+++ EXERCISE DATA

(* ===== verification/AmmallocBlocks.v ===== *)
(** * Blocks and shares

    A client's block is an object or a run of pages; how the clients' pool, and the
    map of the live blocks that describes it, change when a block is handed in or
    out. *)
From S2P Require Import Prelude Config SizeClass FreeList Common Span SpanList Backing PageMap PageCache PageCacheInv.
From S2P Require Import CentralCache CentralInv CentralSteps CentralRelease CentralFetch ThreadCache ThreadCacheInv ThreadCacheFree.
From S2P Require Import Ammalloc AmmallocInv AmmallocSteps AmmallocThreads AmmallocSpec.
From S2P Require Import Sections CentralCalls CentralShares ThreadCalls ThreadShares AmmallocCalls AmmallocCallsInv.
Open Scope Z_scope.

Section Blocks.
Context {W : Type} `{BackingLaws W} `{StaticLayout} `{CentralLayout}.
Implicit Types (s : CentralCache W) (pr : Process W) (live : gmap Z Z) (G : ghost) (V : runs) (Hd : held) (R T o b pool : share).

(** What the clients hold is what the live blocks are made of. *)
Record pool_rep live pool pr : Prop := {
  pl_live : live_rep live (held_of (sh_objs pool)) (sh_runs pool);
  pl_plain : runs_plain (gl_central (am_globals pr)) (sh_runs pool)
}.

Lemma pool_rep_quiet live pool pr pr' : own_quiet pool pr pr' -> pool_rep live pool pr -> pool_rep live pool pr'.
Proof. intros Hq [Hl Hp]. constructor; [done |]. eapply runs_plain_kept; [exact Hq | exact Hp]. Qed.

Lemma live_rep_ext live Hd Hd' V : (forall j, Hd j = Hd' j) -> live_rep live Hd V -> live_rep live Hd' V.
Proof.
  intros Heq Hl p len. rewrite (Hl p len). split; intros [t Hb]; exists t; inversion Hb; subst; constructor; try done; [rewrite <- Heq | rewrite Heq]; done.
Qed.

(** The clients find what they wrote. *)
Lemma pool_contents live pool pr pr' w : pool_rep live pool pr -> own_quiet pool pr pr' -> allocated live w ->
  cc_mem (gl_central (am_globals pr')) !! w = cc_mem (gl_central (am_globals pr)) !! w.
Proof. intros [Hl _] Hq Hw. apply Hq. by apply (allocated_user live _ _ w Hl). Qed.

Lemma part_trans o R T : part o R -> part R T -> part o T.
Proof. intros [? ?] [? ?]. split; by etrans. Qed.

(** A block is an object or a run of what it is owned with. *)
Lemma block_own_block p len b pr : block_own p len b pr -> exists t, is_block (held_of (sh_objs b)) (sh_runs b) t p len.
Proof.
  intros Hb. destruct Hb as [idx p pr Hidx | a st n d pr Hda Hal].
  - exists (Small idx p). constructor; [done |]. apply elem_of_held. cbn. set_solver.
  - exists (Large a). constructor. apply lookup_singleton_eq.
Qed.
Lemma block_word p len b pr w : block_own p len b pr -> p <= w < p + len -> user_word (held_of (sh_objs b)) (sh_runs b) w.
Proof. intros [t Hb]%block_own_block Hw. apply user_word_block. by exists t, p, len. Qed.

(** ** A block handed out *)

Lemma block_gained pool pool' b p len pr : own_split pool' pool b -> block_own p len b pr ->
  exists Hd', gained (held_of (sh_objs pool)) (sh_runs pool) p len Hd' (sh_runs pool') /\ forall j, Hd' j = held_of (sh_objs pool') j.
Proof.
  intros ([EO DO] & [ER DR] & _) Hb. destruct Hb as [idx p pr Hidx | a st n d pr Hda Hal]; cbn in EO, DO, ER, DR.
  - exists (give (held_of (sh_objs pool)) idx {[p]}). rewrite map_union_empty in ER. rewrite ER. split.
    + constructor; [done |]. rewrite elem_of_held. set_solver.
    + intros j. rewrite EO, held_of_union. apply set_eq. intros x. rewrite elem_of_union, !elem_of_held. unfold give, upd_fun.
      case_decide as E; subst; rewrite ?elem_of_union, ?elem_of_held; set_solver.
  - exists (held_of (sh_objs pool)). rewrite union_empty_r_L in EO. rewrite EO. split; [| done].
    assert (Hn : sh_runs pool !! a = None) by (eapply map_disjoint_Some_r; [exact DR | apply lookup_singleton_eq]).
    rewrite ER, <- insert_union_singleton_r by done. by constructor.
Qed.

(** The runs of a block have no object size. *)
Lemma block_plain T b p len pr : own_good pr T -> part b T -> block_own p len b pr -> runs_plain (gl_central (am_globals pr)) (sh_runs b).
Proof.
  intros (G & Hi & _) [_ HR] Hb. destruct Hb as [idx p pr Hidx | a st n d pr Hda Hal]; intros v st' n'; cbn; [by rewrite lookup_empty |].
  intros [-> [= -> ->]]%lookup_singleton_Some.
  destruct (run_of_span _ _ _ _ _ v st' n' d Hi) as (_ & _ & _ & _ & _ & Est & En & _); [| done | by exists d].
  eapply lookup_weaken; [| exact HR]. apply lookup_singleton_eq.
Qed.

Lemma pool_gain live pool pool' b T p len pr : own_good pr T -> part pool' T -> own_split pool' pool b -> block_own p len b pr ->
  pool_rep live pool pr ->
  pool_rep (<[p := len]> live) pool' pr /\ 0 < len /\ p <> 0 /\ forall w, p <= w < p + len -> ~ allocated live w.
Proof.
  intros Hg HpT Hs Hb [Hl Hpl]. pose proof Hg as (G & Hi & _). destruct (part_split _ _ _ Hs) as [Hpp Hpb].
  pose proof (part_trans _ _ _ Hpp HpT) as HppT. pose proof (part_trans _ _ _ Hpb HpT) as HpbT.
  destruct (block_own_block _ _ _ _ Hb) as [t Ht].
  destruct (block_pos _ _ _ _ _ _ t p len Hi (fun j => part_held b T j HpbT)) as [Hlen Hp]; [by eapply is_block_mono; [apply HpbT |] |].
  assert (Hfr : forall w, p <= w < p + len -> ~ user_word (held_of (sh_objs pool)) (sh_runs pool) w).
  { intros w Hw. eapply (user_apart _ _ _ T pool' b pool); [by apply split_comm | exact HpT | exact Hi |]. by eapply block_word. }
  split; [| split; [done |]; split; [done |]; intros w Hw; rewrite (allocated_user live _ _ w Hl); by apply Hfr].
  destruct (block_gained _ _ _ _ _ _ Hs Hb) as (Hd' & Hgain & Heq). constructor.
  - apply (live_rep_ext _ Hd'); [exact Heq |].
    apply (live_gained _ _ _ _ _ _ _ live Hi (fun j => part_held pool T j HppT) (proj2 HppT) Hl); [exact Hgain | done | exact Hfr].
  - destruct Hs as (_ & [-> _] & _). intros a st n [Ha | [_ Ha]]%lookup_union_Some_raw; [by apply Hpl |].
    by apply (block_plain T b p len pr Hg HpbT Hb).
Qed.

(** ** A block handed in *)

Lemma block_lost live pool pr p len : pool_rep live pool pr -> live !! p = Some len ->
  exists pool' b Hd', own_split pool pool' b /\ block_own p len b pr /\
    lost (held_of (sh_objs pool)) (sh_runs pool) p Hd' (sh_runs pool') /\ forall j, Hd' j = held_of (sh_objs pool') j.
Proof.
  intros [Hl Hp] [t Hb]%Hl. destruct Hb as [idx p Hidx Hx%elem_of_held | a st n Ha].
  - exists (mkShare (sh_objs pool ∖ {[(idx, p)]}) (sh_runs pool) (sh_pages pool)), (hand idx [p] ∅),
      (take_back (held_of (sh_objs pool)) idx {[p]}). split; [| split; [by constructor |]; split; [constructor; [done | by apply elem_of_held] |]].
    + cbn. rewrite map_union_empty, !union_empty_r_L, difference_union_L. split; [split; [set_solver | set_solver] |].
      split; [split; [done | apply map_disjoint_empty_r] | split; [done | apply disjoint_empty_r]].
    + intros j. apply set_eq. intros x. rewrite elem_of_held. cbn. unfold take_back, upd_fun.
      case_decide as E; subst; rewrite ?elem_of_difference, !elem_of_held; set_solver.
  - destruct (Hp a st n Ha) as (d & Hd & _ & _ & Hal).
    exists (mkShare (sh_objs pool) (delete a (sh_runs pool)) (sh_pages pool)), (run_of a st n), (held_of (sh_objs pool)).
    split; [| split; [by econstructor |]; split; [by apply (lost_large _ _ a st n) | done]].
    cbn. rewrite !union_empty_r_L, <- insert_union_singleton_r, insert_delete_id by (done || apply lookup_delete_eq).
    split; [split; [done | apply disjoint_empty_r] |]. split; [split; [done |] | split; [done | apply disjoint_empty_r]].
    apply map_disjoint_singleton_r_2, lookup_delete_eq.
Qed.

Lemma pool_lose live pool T p len pr : own_good pr T -> part pool T -> pool_rep live pool pr -> live !! p = Some len ->
  exists pool' b, own_split pool pool' b /\ block_own p len b pr /\ pool_rep (delete p live) pool' pr.
Proof.
  intros (G & Hi & _) HpT Hp Hlen. destruct (block_lost _ _ _ _ _ Hp Hlen) as (pool' & b & Hd' & Hs & Hb & Hlost & Heq).
  exists pool', b. split; [done |]. split; [done |]. destruct Hp as [Hl Hpl]. constructor.
  - apply (live_rep_ext _ Hd'); [exact Heq |].
    exact (live_lost _ _ _ _ _ _ _ live Hi (fun j => part_held pool T j HpT) (proj2 HpT) Hl p Hd' _ Hlost).
  - intros a st n Ha. apply Hpl. eapply lookup_weaken; [exact Ha |]. apply (part_split _ _ _ Hs).
Qed.

Lemma pool_pos live pool T p len pr : own_good pr T -> part pool T -> pool_rep live pool pr -> live !! p = Some len -> 0 < len /\ p <> 0.
Proof.
  intros (G & Hi & _) HpT [Hl _]. exact (live_pos _ _ _ _ _ _ _ live Hi (fun j => part_held pool T j HpT) (proj2 HpT) Hl p len).
Qed.

(** Live blocks do not overlap. *)
Lemma pool_disjoint live pool T pr : own_good pr T -> part pool T -> pool_rep live pool pr -> disjoint_blocks live.
Proof.
  intros Hg HpT Hp p q l n Hl Hm Hne. pose proof Hg as (G & Hi & _).
  destruct (pool_pos _ _ _ _ _ _ Hg HpT Hp Hl) as [? _]. destruct (pool_pos _ _ _ _ _ _ Hg HpT Hp Hm) as [? _].
  destruct (decide (p + l <= q)) as [| Hn1]; [by left |]. destruct (decide (q + n <= p)) as [| Hn2]; [by right |]. exfalso.
  apply (pl_live _ _ _ Hp) in Hl as [t Ht]. apply (pl_live _ _ _ Hp) in Hm as [u Hu].
  destruct (blocks_apart _ _ _ _ _ _ t u p q l n (Z.max p q) Hi (fun j => part_held pool T j HpT)) as (_ & ? & _); [| | lia | lia | done];
    by apply (is_block_mono _ (sh_runs pool)); [apply HpT |].
Qed.
End Blocks.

++++++

- TASK PROMPT
Find the lines of the listing above that hold "Import". Please copy them.

- SOLUTION TO THIS TASK
From S2P Require Import Prelude Config SizeClass FreeList Common Span SpanList Backing PageMap PageCache PageCacheInv.
From S2P Require Import CentralCache CentralInv CentralSteps CentralRelease CentralFetch ThreadCache ThreadCacheInv ThreadCacheFree.
From S2P Require Import Ammalloc AmmallocInv AmmallocSteps AmmallocThreads AmmallocSpec.
From S2P Require Import Sections CentralCalls CentralShares ThreadCalls ThreadShares AmmallocCalls AmmallocCallsInv.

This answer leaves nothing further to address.